Qwerpafw writes "While there have been the usual small announcements about Mac OS X security problems, there has been nothing so major as to make me worry about the security of my own box. However, I recently learned that for some reason, Mac OS X only understands passwords of up to 8 characters. Any other characters typed in are discarded as 'garbage.' Well, this worried me, as 8 characters is generally regarded as a rather small keysize, with only 256^8 maximum possibilities (or about 1.845 * 10^19). This is a very real hole in Mac OS X. To make things worse, I was able to find no mention of this at Apple's website, and you are never alerted of this when trying to enter password greater than eight characters." This is generally not regarded a security "hole", and has existed in BSD for many years (though most current BSDs have moved beyond the limitation). It is something to be aware of, and it would be nice if there were a workaround ...

Jaguar?

[Van+Halen]

In Jaguar the BSD subsystem is supposed to be synchronized with the features of FreeBSD 4.4, which has MD5 passwords among other choices. I wonder if this means Jaguar will include that as well? Pure speculation, but it sure would be nice, both for security reasons and for more interoperability with other Unixes.
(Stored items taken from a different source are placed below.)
(** ** Non-blocking sends *)

Lemma try_send_waiting chans listener notification :
  waiting chans listener = true →
  try_send chans listener notification
  = Some (<[listener := Received notification]> chans).
Proof.
  unfold waiting, try_send.
  destruct (chans !! listener) as [[]|]; intros; done.
Qed.

Lemma try_send_not_waiting chans listener notification :
  waiting chans listener = false →
  try_send chans listener notification = None.
Proof.
  unfold waiting, try_send.
  destruct (chans !! listener) as [[]|]; intros; done.
Qed.

(** ** The scans *)

Section Scans.
Variable notification : option error.
Variable chans : gmap chan recv_state.

Lemma first_skips (skipped q : list chan) :
  Forall (λ c, waiting chans c = false) skipped →
  propagateToFirstActiveListener (skipped ++ q) notification chans
  = let '(b, r) := propagateToFirstActiveListener q notification chans in
    (b, Scan (scan_left r) (scan_chans r)
             (map EvDiscard skipped ++ scan_log r)).
Proof.
  induction 1 as [|c skipped Hc _ IH]; simpl.
  - by destruct (propagateToFirstActiveListener q notification chans)
      as [b []].
  - rewrite (try_send_not_waiting _ _ _ Hc), IH.
    by destruct (propagateToFirstActiveListener q notification chans)
      as [b []].
Qed.

Lemma all_skips (skipped q : list chan) :
  Forall (λ c, waiting chans c = false) skipped →
  propagateToAllActiveListener (skipped ++ q) notification chans
  = let r := propagateToAllActiveListener q notification chans in
    Scan (scan_left r) (scan_chans r) (map EvDiscard skipped ++ scan_log r).
Proof.
  induction 1 as [|c skipped Hc _ IH]; simpl.
  - by destruct (propagateToAllActiveListener q notification chans).
  - by rewrite (try_send_not_waiting _ _ _ Hc), IH.
Qed.

Lemma first_delivers (winner : chan) (rest : list chan) :
  waiting chans winner = true →
  propagateToFirstActiveListener (winner :: rest) notification chans
  = (true, Scan rest (<[winner := Received notification]> chans)
                [EvNotify winner notification]).
Proof. intros Hw. simpl. by rewrite (try_send_waiting _ _ _ Hw). Qed.

(** The scan for all listeners returns at its first delivery too. *)
Lemma all_delivers (winner : chan) (rest : list chan) :
  waiting chans winner = true →
  propagateToAllActiveListener (winner :: rest) notification chans
  = Scan rest (<[winner := Received notification]> chans)
         [EvNotify winner notification].
Proof. intros Hw. simpl. by rewrite (try_send_waiting _ _ _ Hw). Qed.

Lemma first_nobody (q : list chan) :
  Forall (λ c, waiting chans c = false) q →
  propagateToFirstActiveListener q notification chans
  = (false, Scan [] chans (map EvDiscard q)).
Proof.
  intros H. rewrite <- (app_nil_r q) at 1.
  rewrite (first_skips _ _ H). simpl. by rewrite app_nil_r.
Qed.

Lemma all_nobody (q : list chan) :
  Forall (λ c, waiting chans c = false) q →
  propagateToAllActiveListener q notification chans
  = Scan [] chans (map EvDiscard q).
Proof.
  intros H. rewrite <- (app_nil_r q) at 1.
  rewrite (all_skips _ _ H). simpl. by rewrite app_nil_r.
Qed.

(** Every buffer either holds nobody who waits, or splits at the first
    listener who does. *)
Lemma first_waiting_split (q : list chan) :
  Forall (λ c, waiting chans c = false) q
  ∨ ∃ skipped winner rest,
      q = skipped ++ winner :: rest
      ∧ Forall (λ c, waiting chans c = false) skipped
      ∧ waiting chans winner = true.
Proof.
  induction q as [|c q IH]; [by left|].
  destruct (waiting chans c) eqn:Hc.
  - right. exists [], c, q. by repeat split.
  - destruct IH as [IH|(skipped & winner & rest & -> & Hs & Hw)].
    + left. by constructor.
    + right. exists (c :: skipped), winner, rest. repeat split; [|done].
      by constructor.
Qed.
End Scans.

(** ** What the handlers leave alone *)

Lemma apply_scan_adapter r w :
  conn (adapter (apply_scan r w)) = conn (adapter w)
  ∧ cap (pingRequests (adapter (apply_scan r w)))
    = cap (pingRequests (adapter w))
  ∧ log (apply_scan r w) = log w ++ scan_log r
  ∧ listeners (apply_scan r w) = scan_left r
  ∧ chans (apply_scan r w) = scan_chans r.
Proof. done. Qed.

Lemma handle_conn w f : conn (adapter (handle w f)) = conn (adapter w).
Proof.
  destruct f as [appData|code text]; simpl; [|done].
  unfold pongHandler.
  by destruct (propagateToFirstActiveListener _ _ _) as [b r].
Qed.

Lemma handled_conn fs w :
  conn (adapter (foldl handle w fs)) = conn (adapter w).
Proof.
  revert w. induction fs as [|f fs IH]; intros w; simpl; [done|].
  by rewrite IH, handle_conn.
Qed.

(** ** Scans only take from the buffer *)

Lemma first_left_length q notification chans :
  (length (scan_left (propagateToFirstActiveListener q notification chans).2)
   ≤ length q)%nat.
Proof.
  induction q as [|c q IH]; simpl; [done|].
  destruct (try_send chans c notification); simpl; [lia|].
  destruct (propagateToFirstActiveListener q notification chans) as [b r].
  simpl in *. lia.
Qed.

Lemma all_left_length q notification chans :
  (length (scan_left (propagateToAllActiveListener q notification chans))
   ≤ length q)%nat.
Proof.
  induction q as [|c q IH]; simpl; [done|].
  destruct (try_send chans c notification); simpl; lia.
Qed.

(** The events of the scan for all listeners are deliveries of that
    notification and discards. *)
Lemma all_log_shape q notification chans :
  Forall (λ e, (∃ l, e = EvNotify l notification) ∨ (∃ l, e = EvDiscard l))
         (scan_log (propagateToAllActiveListener q notification chans)).
Proof.
  induction q as [|c q IH]; simpl; [constructor|].
  destruct (try_send chans c notification); simpl.
  - constructor; [left; by exists c|constructor].
  - constructor; [right; by exists c|done].
Qed.

Lemma handle_drained w f : drained w (handle w f).
Proof.
  destruct f as [appData|code text]; simpl.
  - unfold pongHandler.
    pose proof (first_left_length (listeners w) None (chans w)) as H.
    destruct (propagateToFirstActiveListener _ _ _) as [b r]. by split.
  - split; [done|]. apply all_left_length.
Qed.

Lemma handled_drained fs w : drained w (foldl handle w fs).
Proof.
  revert w. induction fs as [|f fs IH]; intros w; simpl; [by split|].
  destruct (IH (handle w f)) as [? ?], (handle_drained w f) as [? ?].
  split; [congruence|lia].
Qed.

(** ** Transitions of Ping *)

(** A transition of [Ping] keeps the connection and the capacity; it leaves
    the buffer alone, unless it is the registration, which needs room and
    appends the reply channel. *)
Lemma Ping_step_buffer o g w pc w' :
  Ping_step o g w = Some (pc, w') →
  conn (adapter w') = conn (adapter w)
  ∧ cap (pingRequests (adapter w')) = cap (pingRequests (adapter w))
  ∧ (listeners w' = listeners w
     ∨ ∃ c pong,
         g_pc g = PingRegister c pong ∧ pc = PingSend c pong
         ∧ (length (listeners w) < cap (pingRequests (adapter w)))%nat
         ∧ listeners w' = listeners w ++ [pong]).
Proof.
  unfold Ping_step. intros Hstep.
  destruct (g_pc g) as [| |c pong|c pong|pong|pong|r].
  - destruct (g_ctx g); injection Hstep as <- <-; auto.
  - destruct (conn (adapter w)) eqn:Hc; injection Hstep as <- <-; auto.
  - destruct (length (listeners w) <? cap (pingRequests (adapter w)))%nat
      eqn:Hroom.
    + apply Nat.ltb_lt in Hroom.
      destruct (g_ctx g); [destruct (pick_done o)|];
        injection Hstep as <- <-; repeat split; eauto 8.
    + destruct (g_ctx g); [|done]. injection Hstep as <- <-; auto.
  - destruct (write_control o); injection Hstep as <- <-; auto.
  - destruct (g_ctx g); injection Hstep as <- <-; auto.
  - destruct (chans w !! pong) as [[]|]; try done.
    injection Hstep as <- <-; auto.
  - done.
Qed.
I've got a few remote FreeBSD users that I'd like to add to my OS X machine, but I haven't found a good way to move the passwords over without resetting them completely.

crypt vs MD5

[Snuffub]

I think this was a decision to use the crypt (that might not be the name) algorithm over the more modern MD5 (again im not sure those are the right algorithms but its not relavent to the argument) while the first is limited to 8 characters ( you can have longer passwords, but you only need the first 8 to log in) it takes significantly more cycles to use therefor brute force attacks on short passwords take longer time, since most users dont have passwords longer than 8 characters anyway it makes sense for a consumer OS to use the former rather than the later seeing as 95% of passwords will be more secure with the more expensive algorithm because they dont take advantage of the extra length the more modern one provides.

at least i remember this being hte official explanation from apple, ill draw my own conclusion after a couple more semesters of algorithm lectures....

if it's true i take my hat off to apple for going for real security over the bigger numbers are better public theory.